At position 9 in the image of "4x17 sequences" is clearly made a difference between f (first 2 sequences) and p (last 2 sequences); this was discussed already, we have to live with the fact that they are not completely identical. But for identification of stand-alone letters this doesn't matter here.
But I would see the strange < at position 16 just as a bit harsh variant of c  like in the other 3 sequences, not some new combination or symbol.

So, in total the table shows 28 single characters, 7 rather clear combinations and 4 combinations with (maybe optional) an own function.
Voynichese Alphabet may sum up to 39 letters; even if we take out the 6 rarest symbols, which appear nearly nowhere else in the script anymore, it is still a number or 33 characters available and in (more or less) use.

But can there be even more?
I did not the variants of "d" here, like 8, D, j or such: those things appear to me like variations of style & scribe, not so much as own symbols.

Here is some kind of "8" party happening:

[Image: 459f9b296646f6f8235566ba3302b24c.jpg]

Looks like all be done by the same scribe, but he did not care too much for exact writing of "8". I wouldn't enhance an alphabet by these.
... deleted.....
(15-06-2026, 04:02 PM)Stefan Wirtz_2 Wrote: You are not allowed to view links. Register or Login to view.A bit surprising, "air" appears here between the line of single letters; most people consider this as a combination of up to 3 different Voynichese characters a, i and r,  but we have to face here the fact of "air" being some "atomistic", stand-alone sign. It appears also (very rarely) in the main text.

.....

Most people think of cFe, cPe, cTe, cKe, ee, eee, ii, iN, ir, iiN, iir also being combined characters = red framed here.

....

But can there be even more?

If 'in', 'iin', 'ir', 'iir', then why not 'im', 'iim', 'ig', 'il', 'iil', 'is', 'iis', 'ik', 'iik' etc.?
(15-06-2026, 04:02 PM)Stefan Wirtz_2 Wrote: You are not allowed to view links. Register or Login to view.A bit surprising, "air" appears here between the line of single letters; most people consider this as a combination of up to 3 different Voynichese characters a, i and r,  but we have to face here the fact of "air" being some "atomistic", stand-alone sign. It appears also (very rarely) in the main text.
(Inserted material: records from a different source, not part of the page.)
Definition set_quotas (f : gmap string QuotaRow → gmap string QuotaRow) (d : db) : db :=
  mkDB (db_now d) (f (quotas d)) (connect_keys d) (preauthorized_keys d) (pools d) (accounts d) (hosts d)
    (contracts d) (contract_sectors_map d) (scanned_height d) (slabs d) (account_slabs d) (slab_sectors d)
    (sectors d) (objects d) (object_slabs d) (object_events d) (blocked_objects d) (slab_deletion_queue d)
    (stats_deltas d) (stats d) (sequences d) (contract_elements d) (globals d) (hosts_blocklist d)
    (host_addresses d) (account_hosts d) (pool_hosts d) (pool_attachments d).
Definition set_connect_keys (f : gmap Z ConnectKeyRow → gmap Z ConnectKeyRow) (d : db) : db :=
  mkDB (db_now d) (quotas d) (f (connect_keys d)) (preauthorized_keys d) (pools d) (accounts d) (hosts d)
    (contracts d) (contract_sectors_map d) (scanned_height d) (slabs d) (account_slabs d) (slab_sectors d)
    (sectors d) (objects d) (object_slabs d) (object_events d) (blocked_objects d) (slab_deletion_queue d)
    (stats_deltas d) (stats d) (sequences d) (contract_elements d) (globals d) (hosts_blocklist d)
    (host_addresses d) (account_hosts d) (pool_hosts d) (pool_attachments d).
Definition set_preauthorized_keys (f : gmap PublicKey PreauthRow → gmap PublicKey PreauthRow) (d : db) : db :=
  mkDB (db_now d) (quotas d) (connect_keys d) (f (preauthorized_keys d)) (pools d) (accounts d) (hosts d)
    (contracts d) (contract_sectors_map d) (scanned_height d) (slabs d) (account_slabs d) (slab_sectors d)
    (sectors d) (objects d) (object_slabs d) (object_events d) (blocked_objects d) (slab_deletion_queue d)
    (stats_deltas d) (stats d) (sequences d) (contract_elements d) (globals d) (hosts_blocklist d)
    (host_addresses d) (account_hosts d) (pool_hosts d) (pool_attachments d).
Definition set_pools (f : gmap Z PoolRow → gmap Z PoolRow) (d : db) : db :=
  mkDB (db_now d) (quotas d) (connect_keys d) (preauthorized_keys d) (f (pools d)) (accounts d) (hosts d)
    (contracts d) (contract_sectors_map d) (scanned_height d) (slabs d) (account_slabs d) (slab_sectors d)
    (sectors d) (objects d) (object_slabs d) (object_events d) (blocked_objects d) (slab_deletion_queue d)
    (stats_deltas d) (stats d) (sequences d) (contract_elements d) (globals d) (hosts_blocklist d)
    (host_addresses d) (account_hosts d) (pool_hosts d) (pool_attachments d).
Definition set_accounts (f : gmap Z AccountRow → gmap Z AccountRow) (d : db) : db :=
  mkDB (db_now d) (quotas d) (connect_keys d) (preauthorized_keys d) (pools d) (f (accounts d)) (hosts d)
    (contracts d) (contract_sectors_map d) (scanned_height d) (slabs d) (account_slabs d) (slab_sectors d)
    (sectors d) (objects d) (object_slabs d) (object_events d) (blocked_objects d) (slab_deletion_queue d)
    (stats_deltas d) (stats d) (sequences d) (contract_elements d) (globals d) (hosts_blocklist d)
    (host_addresses d) (account_hosts d) (pool_hosts d) (pool_attachments d).
Definition set_hosts (f : gmap Z HostRow → gmap Z HostRow) (d : db) : db :=
  mkDB (db_now d) (quotas d) (connect_keys d) (preauthorized_keys d) (pools d) (accounts d) (f (hosts d))
    (contracts d) (contract_sectors_map d) (scanned_height d) (slabs d) (account_slabs d) (slab_sectors d)
    (sectors d) (objects d) (object_slabs d) (object_events d) (blocked_objects d) (slab_deletion_queue d)
    (stats_deltas d) (stats d) (sequences d) (contract_elements d) (globals d) (hosts_blocklist d)
    (host_addresses d) (account_hosts d) (pool_hosts d) (pool_attachments d).
Definition set_contracts (f : gmap FileContractID ContractRow → gmap FileContractID ContractRow) (d : db) : db :=
  mkDB (db_now d) (quotas d) (connect_keys d) (preauthorized_keys d) (pools d) (accounts d) (hosts d)
    (f (contracts d)) (contract_sectors_map d) (scanned_height d) (slabs d) (account_slabs d) (slab_sectors d)
    (sectors d) (objects d) (object_slabs d) (object_events d) (blocked_objects d) (slab_deletion_queue d)
    (stats_deltas d) (stats d) (sequences d) (contract_elements d) (globals d) (hosts_blocklist d)
    (host_addresses d) (account_hosts d) (pool_hosts d) (pool_attachments d).
Definition set_contract_sectors_map (f : gmap Z FileContractID → gmap Z FileContractID) (d : db) : db :=
  mkDB (db_now d) (quotas d) (connect_keys d) (preauthorized_keys d) (pools d) (accounts d) (hosts d)
    (contracts d) (f (contract_sectors_map d)) (scanned_height d) (slabs d) (account_slabs d) (slab_sectors d)
    (sectors d) (objects d) (object_slabs d) (object_events d) (blocked_objects d) (slab_deletion_queue d)
    (stats_deltas d) (stats d) (sequences d) (contract_elements d) (globals d) (hosts_blocklist d)
    (host_addresses d) (account_hosts d) (pool_hosts d) (pool_attachments d).
Definition set_slabs (f : gmap Z SlabRow → gmap Z SlabRow) (d : db) : db :=
  mkDB (db_now d) (quotas d) (connect_keys d) (preauthorized_keys d) (pools d) (accounts d) (hosts d)
    (contracts d) (contract_sectors_map d) (scanned_height d) (f (slabs d)) (account_slabs d) (slab_sectors d)
    (sectors d) (objects d) (object_slabs d) (object_events d) (blocked_objects d) (slab_deletion_queue d)
    (stats_deltas d) (stats d) (sequences d) (contract_elements d) (globals d) (hosts_blocklist d)
    (host_addresses d) (account_hosts d) (pool_hosts d) (pool_attachments d).
Definition set_account_slabs (f : gmap (Z * Z) unit → gmap (Z * Z) unit) (d : db) : db :=
  mkDB (db_now d) (quotas d) (connect_keys d) (preauthorized_keys d) (pools d) (accounts d) (hosts d)
    (contracts d) (contract_sectors_map d) (scanned_height d) (slabs d) (f (account_slabs d)) (slab_sectors d)
    (sectors d) (objects d) (object_slabs d) (object_events d) (blocked_objects d) (slab_deletion_queue d)
    (stats_deltas d) (stats d) (sequences d) (contract_elements d) (globals d) (hosts_blocklist d)
    (host_addresses d) (account_hosts d) (pool_hosts d) (pool_attachments d).
Definition set_slab_sectors (f : gmap (Z * Z) Z → gmap (Z * Z) Z) (d : db) : db :=
  mkDB (db_now d) (quotas d) (connect_keys d) (preauthorized_keys d) (pools d) (accounts d) (hosts d)
    (contracts d) (contract_sectors_map d) (scanned_height d) (slabs d) (account_slabs d) (f (slab_sectors d))
    (sectors d) (objects d) (object_slabs d) (object_events d) (blocked_objects d) (slab_deletion_queue d)
    (stats_deltas d) (stats d) (sequences d) (contract_elements d) (globals d) (hosts_blocklist d)
    (host_addresses d) (account_hosts d) (pool_hosts d) (pool_attachments d).
Definition set_sectors (f : gmap Z SectorRow → gmap Z SectorRow) (d : db) : db :=
  mkDB (db_now d) (quotas d) (connect_keys d) (preauthorized_keys d) (pools d) (accounts d) (hosts d)
    (contracts d) (contract_sectors_map d) (scanned_height d) (slabs d) (account_slabs d) (slab_sectors d)
    (f (sectors d)) (objects d) (object_slabs d) (object_events d) (blocked_objects d) (slab_deletion_queue d)
    (stats_deltas d) (stats d) (sequences d) (contract_elements d) (globals d) (hosts_blocklist d)
    (host_addresses d) (account_hosts d) (pool_hosts d) (pool_attachments d).
Definition set_objects (f : gmap Z ObjectRow → gmap Z ObjectRow) (d : db) : db :=
  mkDB (db_now d) (quotas d) (connect_keys d) (preauthorized_keys d) (pools d) (accounts d) (hosts d)
    (contracts d) (contract_sectors_map d) (scanned_height d) (slabs d) (account_slabs d) (slab_sectors d)
    (sectors d) (f (objects d)) (object_slabs d) (object_events d) (blocked_objects d) (slab_deletion_queue d)
    (stats_deltas d) (stats d) (sequences d) (contract_elements d) (globals d) (hosts_blocklist d)
    (host_addresses d) (account_hosts d) (pool_hosts d) (pool_attachments d).
Definition set_object_slabs (f : gmap (Z * Z) ObjectSlabRow → gmap (Z * Z) ObjectSlabRow) (d : db) : db :=
  mkDB (db_now d) (quotas d) (connect_keys d) (preauthorized_keys d) (pools d) (accounts d) (hosts d)
    (contracts d) (contract_sectors_map d) (scanned_height d) (slabs d) (account_slabs d) (slab_sectors d)
    (sectors d) (objects d) (f (object_slabs d)) (object_events d) (blocked_objects d) (slab_deletion_queue d)
    (stats_deltas d) (stats d) (sequences d) (contract_elements d) (globals d) (hosts_blocklist d)
    (host_addresses d) (account_hosts d) (pool_hosts d) (pool_attachments d).
Definition set_object_events (f : gmap (Z * Hash256) EventRow → gmap (Z * Hash256) EventRow) (d : db) : db :=
  mkDB (db_now d) (quotas d) (connect_keys d) (preauthorized_keys d) (pools d) (accounts d) (hosts d)
    (contracts d) (contract_sectors_map d) (scanned_height d) (slabs d) (account_slabs d) (slab_sectors d)
    (sectors d) (objects d) (object_slabs d) (f (object_events d)) (blocked_objects d) (slab_deletion_queue d)
    (stats_deltas d) (stats d) (sequences d) (contract_elements d) (globals d) (hosts_blocklist d)
    (host_addresses d) (account_hosts d) (pool_hosts d) (pool_attachments d).
Definition set_blocked_objects (f : gmap Hash256 (string * Z) → gmap Hash256 (string * Z)) (d : db) : db :=
  mkDB (db_now d) (quotas d) (connect_keys d) (preauthorized_keys d) (pools d) (accounts d) (hosts d)
    (contracts d) (contract_sectors_map d) (scanned_height d) (slabs d) (account_slabs d) (slab_sectors d)
    (sectors d) (objects d) (object_slabs d) (object_events d) (f (blocked_objects d)) (slab_deletion_queue d)
    (stats_deltas d) (stats d) (sequences d) (contract_elements d) (globals d) (hosts_blocklist d)
    (host_addresses d) (account_hosts d) (pool_hosts d) (pool_attachments d).
Definition set_slab_deletion_queue (f : list (Z * Z) → list (Z * Z)) (d : db) : db :=
  mkDB (db_now d) (quotas d) (connect_keys d) (preauthorized_keys d) (pools d) (accounts d) (hosts d)
    (contracts d) (contract_sectors_map d) (scanned_height d) (slabs d) (account_slabs d) (slab_sectors d)
    (sectors d) (objects d) (object_slabs d) (object_events d) (blocked_objects d) (f (slab_deletion_queue d))
    (stats_deltas d) (stats d) (sequences d) (contract_elements d) (globals d) (hosts_blocklist d)
    (host_addresses d) (account_hosts d) (pool_hosts d) (pool_attachments d).
Definition set_stats_deltas (f : list (Z * (string * Z)) → list (Z * (string * Z))) (d : db) : db :=
  mkDB (db_now d) (quotas d) (connect_keys d) (preauthorized_keys d) (pools d) (accounts d) (hosts d)
    (contracts d) (contract_sectors_map d) (scanned_height d) (slabs d) (account_slabs d) (slab_sectors d)
    (sectors d) (objects d) (object_slabs d) (object_events d) (blocked_objects d) (slab_deletion_queue d)
    (f (stats_deltas d)) (stats d) (sequences d) (contract_elements d) (globals d) (hosts_blocklist d)
    (host_addresses d) (account_hosts d) (pool_hosts d) (pool_attachments d).
Definition set_stats (f : gmap string Z → gmap string Z) (d : db) : db :=
  mkDB (db_now d) (quotas d) (connect_keys d) (preauthorized_keys d) (pools d) (accounts d) (hosts d)
    (contracts d) (contract_sectors_map d) (scanned_height d) (slabs d) (account_slabs d) (slab_sectors d)
    (sectors d) (objects d) (object_slabs d) (object_events d) (blocked_objects d) (slab_deletion_queue d)
    (stats_deltas d) (f (stats d)) (sequences d) (contract_elements d) (globals d) (hosts_blocklist d)
    (host_addresses d) (account_hosts d) (pool_hosts d) (pool_attachments d).
Definition set_sequences (f : gmap string Z → gmap string Z) (d : db) : db :=
  mkDB (db_now d) (quotas d) (connect_keys d) (preauthorized_keys d) (pools d) (accounts d) (hosts d)
    (contracts d) (contract_sectors_map d) (scanned_height d) (slabs d) (account_slabs d) (slab_sectors d)
    (sectors d) (objects d) (object_slabs d) (object_events d) (blocked_objects d) (slab_deletion_queue d)
    (stats_deltas d) (stats d) (f (sequences d)) (contract_elements d) (globals d) (hosts_blocklist d)
    (host_addresses d) (account_hosts d) (pool_hosts d) (pool_attachments d).
Definition set_contract_elements (f : gmap FileContractID ElementRow → gmap FileContractID ElementRow) (d : db) : db :=
  mkDB (db_now d) (quotas d) (connect_keys d) (preauthorized_keys d) (pools d) (accounts d) (hosts d)
    (contracts d) (contract_sectors_map d) (scanned_height d) (slabs d) (account_slabs d) (slab_sectors d)
    (sectors d) (objects d) (object_slabs d) (object_events d) (blocked_objects d) (slab_deletion_queue d)
    (stats_deltas d) (stats d) (sequences d) (f (contract_elements d)) (globals d) (hosts_blocklist d)
    (host_addresses d) (account_hosts d) (pool_hosts d) (pool_attachments d).
Definition set_hosts_blocklist (f : gmap PublicKey (list string) → gmap PublicKey (list string)) (d : db) : db :=
  mkDB (db_now d) (quotas d) (connect_keys d) (preauthorized_keys d) (pools d) (accounts d) (hosts d)
    (contracts d) (contract_sectors_map d) (scanned_height d) (slabs d) (account_slabs d) (slab_sectors d)
    (sectors d) (objects d) (object_slabs d) (object_events d) (blocked_objects d) (slab_deletion_queue d)
    (stats_deltas d) (stats d) (sequences d) (contract_elements d) (globals d) (f (hosts_blocklist d))
    (host_addresses d) (account_hosts d) (pool_hosts d) (pool_attachments d).
Definition set_host_addresses (f : list (Z * (Z * NetAddress)) → list (Z * (Z * NetAddress))) (d : db) : db :=
  mkDB (db_now d) (quotas d) (connect_keys d) (preauthorized_keys d) (pools d) (accounts d) (hosts d)
    (contracts d) (contract_sectors_map d) (scanned_height d) (slabs d) (account_slabs d) (slab_sectors d)
    (sectors d) (objects d) (object_slabs d) (object_events d) (blocked_objects d) (slab_deletion_queue d)
    (stats_deltas d) (stats d) (sequences d) (contract_elements d) (globals d) (hosts_blocklist d)
    (f (host_addresses d)) (account_hosts d) (pool_hosts d) (pool_attachments d).
Definition set_account_hosts (f : gmap (Z * Z) FundRow → gmap (Z * Z) FundRow) (d : db) : db :=
  mkDB (db_now d) (quotas d) (connect_keys d) (preauthorized_keys d) (pools d) (accounts d) (hosts d)
    (contracts d) (contract_sectors_map d) (scanned_height d) (slabs d) (account_slabs d) (slab_sectors d)
    (sectors d) (objects d) (object_slabs d) (object_events d) (blocked_objects d) (slab_deletion_queue d)
    (stats_deltas d) (stats d) (sequences d) (contract_elements d) (globals d) (hosts_blocklist d)
    (host_addresses d) (f (account_hosts d)) (pool_hosts d) (pool_attachments d).
Definition set_pool_hosts (f : gmap (Z * Z) FundRow → gmap (Z * Z) FundRow) (d : db) : db :=
  mkDB (db_now d) (quotas d) (connect_keys d) (preauthorized_keys d) (pools d) (accounts d) (hosts d)
    (contracts d) (contract_sectors_map d) (scanned_height d) (slabs d) (account_slabs d) (slab_sectors d)
    (sectors d) (objects d) (object_slabs d) (object_events d) (blocked_objects d) (slab_deletion_queue d)
    (stats_deltas d) (stats d) (sequences d) (contract_elements d) (globals d) (hosts_blocklist d)
    (host_addresses d) (account_hosts d) (f (pool_hosts d)) (pool_attachments d).
Definition set_pool_attachments (f : gmap (Z * Z * Z) unit → gmap (Z * Z * Z) unit) (d : db) : db :=
  mkDB (db_now d) (quotas d) (connect_keys d) (preauthorized_keys d) (pools d) (accounts d) (hosts d)
    (contracts d) (contract_sectors_map d) (scanned_height d) (slabs d) (account_slabs d) (slab_sectors d)
    (sectors d) (objects d) (object_slabs d) (object_events d) (blocked_objects d) (slab_deletion_queue d)
    (stats_deltas d) (stats d) (sequences d) (contract_elements d) (globals d) (hosts_blocklist d)
    (host_addresses d) (account_hosts d) (pool_hosts d) (f (pool_attachments d)).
I believe that every ending ir is a rather common error by the Scribe, caused by him mis-reading an in in the Author's sloppy handwriting as r.  (But not every r is such a "quillo"!) 

That would explain why the ending is is quite rare, while ir is quite common and r and s are otherwise similar: because ien, unlike iin, is not a valid ending.

Quote:Most people think of CFe, CPe, CTe, CKe, ee, eee, ii, in, ir, iin, iir also being combined characters [...] But can there be even more?

In my view a single e is a modifier that can follow k, t, Ch, Sh, ee, CTh, CKh, CPh, and CFh (but not p and f or any other letter), turning those nine letters into nine additional ones: ke, te, Che, She, eee, CThe, etc. 

On the other hand I believe that p and f are not distinct letters, but only ornate versions of other letters or digraphs -- sort of like our capital letters, but used in rather different ways.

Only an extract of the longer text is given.